Time doesn't flow normally during a panic attack, even a mild one. Seconds are like minutes, minutes like hours. The night, the fear, they stretched out, dilated. At some point I began to cry, unable to react in any other way to the crush of terror. It seemed endless. I'm not sure if it would have stopped, even, had my mother not woken up on her own and found me there, wrecked. It didn't feel like it would ever end. I was only half-aware of her wrapping her arms around me, murmuring soothing nothings at me. She asked me questions, some, that I could reply to only with shakes of my head or forced-out single words. She was patient, patient and present and there, and slowly my rational, reasoning self returned. I could recognize again that there was nothing real to fear.

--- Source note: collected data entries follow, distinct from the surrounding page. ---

(** One step, from a state with its last callback and its pace. *)
Definition good s s' (last : bool) (st : F * option F) (o : list (node_out F)) : Prop :=
  backoff s' = backoff s /\ max_backoff s' = max_backoff s /\ _stable_reset_s s' = _stable_reset_s s /\ inv s' /\
  alternates last o /\ expects s' (fold_left notified o last) /\
  paced (backoff s) (max_backoff s) (_stable_reset_s s) st o /\
  in_pace s' (fold_left (pace_step (backoff s) (max_backoff s) (_stable_reset_s s)) o st).

Lemma watch_good s r s' o last st :
  _watch s r = Some (s', o) -> inv s -> expects s last -> in_pace s st -> good s s' last st o.
Proof.
  unfold _watch. intros H Hi He (Hn & Ht & Hx).
  destruct (task s) as [| | | |p|] eqn:Et; try done; specialize (Hn eq_refl); unfold next_delay in Hn; rewrite Et in Hn;
    unfold expects in He; rewrite Et in He; subst last; destruct st as [next up]; simpl in Hn, Ht; subst next;
    (destruct (cancelling s) eqn:Ec; [injection H as <- <-; unfold inv in Hi; rewrite Et, Ec in Hi;
       destruct (op s) eqn:Eo; unfold good, inv, expects, in_pace; simpl; rewrite ?Eo; intuition congruence|]).
  all: assert (op s = CallIdle /\ _supervise s = true \/ op s = CallStopTask) as Hop
    by (unfold inv in Hi; rewrite Et in Hi; destruct (op s); tauto).
  - unfold watch_head in H. destruct (_proc s) eqn:Hp; injection H as <- <-;
      unfold good, inv, expects, in_pace, next_delay; simpl; rewrite ?Hp; destruct Hop as [[E Hs]|E]; rewrite E, ?Hs; intuition congruence.
  - destruct (_proc s) as [p|] eqn:Hp; [|done]. destruct (ssh_exited p); [|done]. simpl in H.
    destruct (_supervise s) eqn:Hs; [|injection H as <- <-; unfold good, inv, expects, in_pace; simpl;
      destruct Hop as [[E ?]|E]; rewrite E; intuition congruence].
    simpl in H. unfold durable in H. simpl in H. rewrite Ht in H.
    destruct up as [t0|]; [destruct (_stable_reset_s s <=f _) eqn:Ed|]; injection H as <- <-; unfold good, inv, expects, in_pace, next_delay; simpl;
      rewrite ?Ed, ?Hs; destruct Hop as [[E ?]|E]; rewrite E; intuition congruence.
  - destruct (_supervise s) eqn:Hs; injection H as <- <-; unfold good, inv, expects, in_pace, next_delay; simpl; rewrite ?Hs;
      destruct Hop as [[E ?]|E]; rewrite E; intuition congruence.
  - destruct p; simpl in H.
    + destruct (nr_exec r); injection H as <- <-; unfold good, inv, expects, in_pace, next_delay; simpl;
        destruct Hop as [[E Hs]|E]; rewrite E, ?Hs; intuition congruence.
    + unfold watch_head in H. simpl in H. destruct (_proc s) eqn:Hp; injection H as <- <-;
        unfold good, inv, expects, in_pace, next_delay; simpl; rewrite ?Hp; destruct Hop as [[E Hs]|E]; rewrite E, ?Hs; intuition congruence.
Qed.

Lemma kill_good s s' o last st :
  node_kill s = (s', o) -> task s = NoTask -> cancelling s = false -> good s s' last st o.
Proof.
  unfold node_kill. intros H Ht Hc.
  destruct (_proc s) as [p|]; [destruct (ssh_exited p)|]; injection H as <- <-;
    unfold good, inv, expects, in_pace, next_delay; simpl; rewrite Ht; simpl; intuition congruence.
Qed.

Lemma call_good s r s' o last st :
  call_step s r = Some (s', o) -> inv s -> in_pace s st -> good s s' last st o.
Proof.
  unfold call_step. intros H Hi (_ & _ & Hx). destruct (op s) as [|p| |] eqn:Eo; try done.
  - assert (task s = NoTask /\ _supervise s = true /\ cancelling s = false) as (Ht & Hs & Hc).
    { unfold inv in Hi. rewrite Eo in Hi. destruct (task s); tauto. }
    destruct p; simpl in H; [destruct (nr_exec r)|]; injection H as <- <-;
      unfold good, inv, expects, in_pace, next_delay; simpl; rewrite ?Ht; simpl; intuition congruence.
  - destruct (task s) eqn:Et; try done. apply Some_inj in H.
    apply (kill_good _ _ _ last st) in H; done.
  - assert (task s = NoTask /\ cancelling s = false) as (Ht & Hc).
    { unfold inv in Hi. rewrite Eo in Hi. destruct (task s); tauto. }
    injection H as <- <-. unfold good, inv, expects, in_pace, next_delay; simpl; rewrite ?Ht; simpl; intuition congruence.
Qed.

Lemma step_good s e s' o last st :
  node_step s e = Some (s', o) -> inv s -> expects s last -> in_pace s st -> good s s' last st o.
Proof.
  intros H Hi He Hn. destruct e as [| | |r|r]; simpl in H.
  - destruct (op s) eqn:Eo, (task s) eqn:Et, (_proc s) eqn:Ep; try done. injection H as <- <-.
    unfold inv in Hi. rewrite Et, Eo in Hi. unfold good, inv, expects, in_pace, next_delay; simpl; rewrite ?Et, ?Ep; simpl; intuition congruence.
  - destruct (op s) eqn:Eo; try done. apply Some_inj in H. unfold node_stop in H. simpl in H.
    unfold inv in Hi. rewrite Eo in Hi. destruct (task s) eqn:Et.
    1: { by apply (kill_good _ _ _ last st) in H. }
    all: injection H as <- <-; unfold good, inv, expects, in_pace, next_delay in *; simpl in *; rewrite ?Et in *; simpl in *; intuition congruence.
  - destruct (_proc s) as [[pid []]|] eqn:Hp; try done. injection H as <- <-.
    unfold good, inv, expects, in_pace, next_delay in *; simpl in *. rewrite Hp in Hi, Hn.
    destruct (task s) eqn:Et, (op s) eqn:Eo; simpl in *; intuition congruence.
  - by eapply call_good.
  - by eapply watch_good.
Qed.

Lemma run_good s es s' os last st :
  node_run s es = Some (s', os) -> inv s -> expects s last -> in_pace s st -> good s s' last st os.
Proof.
  revert s os last st. induction es as [|e es IH]; simpl; intros s os last st H Hi He Hn.
  { simplify_eq. by unfold good; simpl. }
  destruct (node_step s e) as [[s1 o1]|] eqn:E; [|done].
  destruct (node_run s1 es) as [[s2 o2]|] eqn:E2; [|done]. injection H as <- <-.
  destruct (step_good _ _ _ _ _ _ E Hi He Hn) as (A1 & A2 & A3 & A4 & A5 & A6 & A7 & A8).
  destruct (IH _ _ _ _ E2 A4 A6 A8) as (B1 & B2 & B3 & B4 & B5 & B6 & B7 & B8). rewrite A1, A2, A3 in *.
  unfold good. rewrite calls_alternate_app, paced_app, !fold_left_app. intuition congruence.
Qed.

(** C34: A node session is never given up: between operator calls it is
    stopped, or its watch is alive and supervising; the callbacks alternate,
    down first; and each wait is exactly the previous one doubled up to the
    maximum, except that a start or a session that lasted at least the
    stable-reset time (by the clock readings around it), and nothing else,
    brings it back to the base. *)
Theorem node_never_given_up b mb stable es (s : NodeSession F) os :
  node_run (node_init b mb stable) es = Some (s, os) ->
  alternates true os /\ paced b mb (default mb stable) (b, None) os /\
  (op s = CallIdle -> task s = NoTask \/ running (task s) = true /\ _supervise s = true).
Proof.
  intros H. destruct (run_good _ _ _ _ true (b, None) H) as (_ & _ & _ & I & A & _ & P & _); [done..|].
  split; [done|]. split; [done|]. intros E. unfold inv in I. rewrite E in I.
  destruct (task s); simpl; tauto.
Qed.
End Facts.

(** ** The pace over exact time *)

Section Pace.
Open Scope Q_scope.

Lemma paced_bounds (b mb sb : Q) st os :
  0 <= b -> b <= mb -> b <= st.1 <= mb -> paced b mb sb st os -> forall d, Slept d ∈ os -> b <= d <= mb.
Proof.
  intros H0 Hb. revert st. induction os as [|o os IH]; intros st Hn Hp d Hd; [by apply not_elem_of_nil in Hd|].
  destruct Hp as [Ho Hp]. apply elem_of_cons in Hd as [<-|Hd]; [by subst|].
  eapply IH; [|exact Hp|done]. destruct o as [up|x|t|t|pid|pid|[ok|]]; cbn [pace_step fst]; try done; [|destruct st.2; [case_match|]; lra|lra].
  subst x. unfold fmin. destruct (mb <f _) eqn:E; [lra|].
  apply negb_false_iff, Qle_bool_iff in E. rewrite Q_mul_eq in *. simpl in *. change (inject_Z 2) with 2 in *. lra.
Qed.

(** Every retry comes after a delay between the base and the maximum. *)
Theorem node_backoff_bounded (b mb : Q) stable es s os :
  0 <= b -> b <= mb -> node_run (node_init b mb stable) es = Some (s, os) ->
  forall d, Slept d ∈ os -> b <= d <= mb.
Proof.
  intros H0 Hb H. destruct (run_good _ _ _ _ true (b, None) H) as (_ & _ & _ & _ & _ & _ & P & _); [done..|].
  eapply paced_bounds; [done|done| |exact P]. simpl. lra.
Qed.
End Pace.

By the time the attack was essentially through and I took an Ativan to do the rest of the work, it must have been around 6:00 AM. Mother sat with me when I went back to bed, waiting for the medicine to kick in. The meds, to be sure, were necessary, but I don't know how I would have made it through that particular attack– far and above my worst to date– without my mother there to comfort and calm me, to be my rock and my protector and a steady, soothing presence at my side. I'm profoundly lucky that she is so understanding and supportive of me as I deal with mental illness– I couldn't get through nights like that without her.